Search term "that": copy each line of the data containing it.

### DATASET ENTRIES ###

(** * msgforwarder: the message-routing engine

    A shallow embedding of [msgforwarder/forwarder.py] and of the transports
    under [msgforwarder/transports/], with the properties of the routing
    engine proved about it.

    Python dictionaries are finite maps ([gmap] with string keys), Python
    exceptions and side effects (log records, printed lines, scheduled
    tasks, signals) are threaded through a small trace-and-exception monad,
    and the libraries the code calls ([re], [jsonschema], the network
    sessions) appear as far as the code's own behaviour depends on them. *)

From Stdlib Require Import Ascii String.
From stdpp Require Import gmap strings list fin_maps.

#[local] Set Warnings "-register-all,-clear-no-such-hyp".
#[local] Open Scope string_scope.
#[local] Open Scope list_scope.

(** ** Python values *)

(** The three transport classes of [msgforwarder/transports/]. *)
Inductive transport_class : Type :=
| IRCClient
| GitterClient
| TelegramClient.

(** What [yaml.safe_load] hands to the program, plus the transport
    instances that [Forwarder.__init__] stores next to the configuration.
    A transport instance keeps its [_client_id] and its [_msg_template]. *)
Inductive pyval : Type :=
| PNone
| PBool (b : bool)
| PInt (z : Z)
| PStr (s : string)
| PList (l : list pyval)
| PDict (d : gmap string pyval)
| PClient (cls : transport_class) (client_id : string) (msg_template : pyval).

Abbreviation dict := (gmap string pyval).

(** Lists and dictionaries are the unhashable values: using one as a
    dictionary key, or testing it with [in] against a dictionary, raises
    [TypeError]. *)
Definition hashable (v : pyval) : bool :=
  match v with
  | PList _ | PDict _ => false
  | _ => true
  end.

(** ** Exceptions, effects and the monad of the embedding *)

(** The exceptions the code can end in. [OutsideModel] is not one of
    Python's: it marks a use of the [%] operator that is not followed here
    (see [fmt_run]), and no statement below concludes it. *)
Inductive exn : Type :=
| KeyError (key : pyval)
| ValueError (msg : string)
| TypeError (msg : string)
| AttributeError (msg : string)
| ValidationError (instance : pyval)
| re_error
| SystemExit (status : Z)
| OutsideModel (what : string).

Inductive level : Type := DEBUG | INFO | WARNING | ERROR.

(** The log records of the program, kept structured: each constructor is one
    format string of the source together with its arguments. *)
Inductive log_msg : Type :=
| Received (client target user text : string)
| TransportMissed (client_id : string)
| TransportUnknown (transport : pyval)
| InvalidCredentials (client_id : string)
| UserNotInitialized (missed_user : string)
| Forwarding (msg target client_id : string)
| Connecting (client_id : string)
| NewChannelDetected (channel_id : Z) (channel_name : string).

(** The effects of the program: a log record, a line printed, the task
    [self._say(channel, msg)] of a transport put on the event loop, a
    transport told to connect, a receiver subscribed to a signal, a signal
    sent with its sender and keyword arguments, the event loop started. *)
Inductive event : Type :=
| Log (lvl : level) (msg : log_msg)
| Stdout (line : string)
| CreateTaskSay (client_id channel msg : string)
| Connect (cls : transport_class) (client_id : string)
| SignalConnect (signal : string)
| SignalSend (signal sender user target : string) (text : option string)
| RunForever.

Inductive result (A : Type) : Type :=
| Return (a : A)
| Raise (e : exn).
Arguments Return {A} a.
Arguments Raise {A} e.

(** A computation is the trace of effects it performed and how it ended.
    Effects performed before an exception stay in the trace. *)
Definition M (A : Type) : Type := (list event * result A)%type.

Definition ret {A} (a : A) : M A := ([], Return a).

Definition bind {A B} (m : M A) (f : A -> M B) : M B :=
  match m with
  | (t, Return a) => let '(t', r) := f a in (t ++ t', r)
  | (t, Raise e) => (t, Raise e)
  end.

Definition emit (e : event) : M unit := ([e], Return tt).

Definition raise {A} (e : exn) : M A := ([], Raise e).

(** [try: m except <handles>: h] *)
Definition try_except {A} (m : M A) (handles : exn -> bool) (h : exn -> M A) : M A :=
  match m with
  | (t, Raise e) => if handles e then let '(t', r) := h e in (t ++ t', r) else (t, Raise e)
  | returned => returned
  end.

Declare Scope py_scope.
Delimit Scope py_scope with py.
Notation "x <- m ;; k" := (bind m (fun x => k))
  (at level 100, m at next level, k at level 200, right associativity) : py_scope.
Notation "m ;; k" := (bind m (fun _ => k))
  (at level 100, k at level 200, right associativity) : py_scope.
#[local] Open Scope py_scope.

(** [for x in l: body x] *)
Fixpoint for_each {A} (l : list A) (body : A -> M unit) : M unit :=
  match l with
  | [] => ret tt
  | x :: l' => body x ;; for_each l' body
  end.

Definition logger_info (m : log_msg) : M unit := emit (Log INFO m).
Definition logger_warning (m : log_msg) : M unit := emit (Log WARNING m).
Definition logger_debug (m : log_msg) : M unit := emit (Log DEBUG m).
Definition logger_error (m : log_msg) : M unit := emit (Log ERROR m).

(** [d[k]] on a dictionary. *)
Definition getitem (d : dict) (k : string) : M pyval :=
  match d !! k with
  | Some v => ret v
  | None => raise (KeyError (PStr k))
  end.

(** ** Strings *)

(** [s.split(sep, 1)]: at most one split, at the first occurrence of the
    separator, from the left. *)
Fixpoint str_split1 (sep : ascii) (s : string) : list string :=
  match s with
  | EmptyString => [EmptyString]
  | String c rest =>
      if Ascii.eqb c sep then [EmptyString; rest]
      else match str_split1 sep rest with
           | [] => [String c EmptyString]
           | part :: parts => String c part :: parts
           end
  end.

(** [a, b = parts] *)
Definition unpack2 (parts : list string) : M (string * string) :=
  match parts with
  | [a; b] => ret (a, b)
  | _ :: _ :: _ :: _ => raise (ValueError "too many values to unpack (expected 2)")
  | _ => raise (ValueError "not enough values to unpack (expected 2)")
  end.

(** [channel, client_id = s.split("@", 1)], the one way in which both
    [Forwarder.validate] and [Forwarder.on_message] read a rule's [from]
    and [send_to]. *)
Definition split_endpoint (s : string) : M (string * string) :=
  unpack2 (str_split1 "@"%char s).

(** ** Outbound templates: [template % mapping] *)

Inductive fmt_state : Type :=
| FText
| FPercent
| FKey (depth : nat) (key : string)
| FConv (value : string).

(** The part of the [%] operator the templates use: literal text, [%%] and
    [%(key)s] with string values. The key is looked up as soon as its
    closing parenthesis is read (so a missing key is a [KeyError] whatever
    follows), parentheses inside a key nest, and a template that ends inside
    a specifier is a [ValueError]. Flags, widths, precisions and the other
    conversion types are outside the embedding. *)
Fixpoint fmt_run (args : gmap string string) (st : fmt_state) (out : string)
    (template : string) : M string :=
  match template with
  | EmptyString =>
      match st with
      | FText => ret out
      | FKey _ _ => raise (ValueError "incomplete format key")
      | _ => raise (ValueError "incomplete format")
      end
  | String c rest =>
      match st with
      | FText =>
          if Ascii.eqb c "%"%char then fmt_run args FPercent out rest
          else fmt_run args FText (out +:+ String c EmptyString) rest
      | FPercent =>
          if Ascii.eqb c "%"%char then fmt_run args FText (out +:+ "%") rest
          else if Ascii.eqb c "("%char then fmt_run args (FKey 0 EmptyString) out rest
          else raise (OutsideModel "format specifier without a mapping key")
      | FKey depth key =>
          if Ascii.eqb c ")"%char then
            match depth with
            | O => match args !! key with
                   | Some v => fmt_run args (FConv v) out rest
                   | None => raise (KeyError (PStr key))
                   end
            | S depth' => fmt_run args (FKey depth' (key +:+ ")")) out rest
            end
          else if Ascii.eqb c "("%char then fmt_run args (FKey (S depth) (key +:+ "(")) out rest
          else fmt_run args (FKey depth (key +:+ String c EmptyString)) out rest
      | FConv v =>
          if Ascii.eqb c "s"%char then fmt_run args FText (out +:+ v) rest
          else raise (OutsideModel "conversion other than a plain s")
      end
  end.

###

• _RESULT FOR THIS TASK_
    instances that [Forwarder.__init__] stores next to the configuration.
    Python's: it marks a use of the [%] operator that is not followed here
    follows), parentheses inside a key nest, and a template that ends inside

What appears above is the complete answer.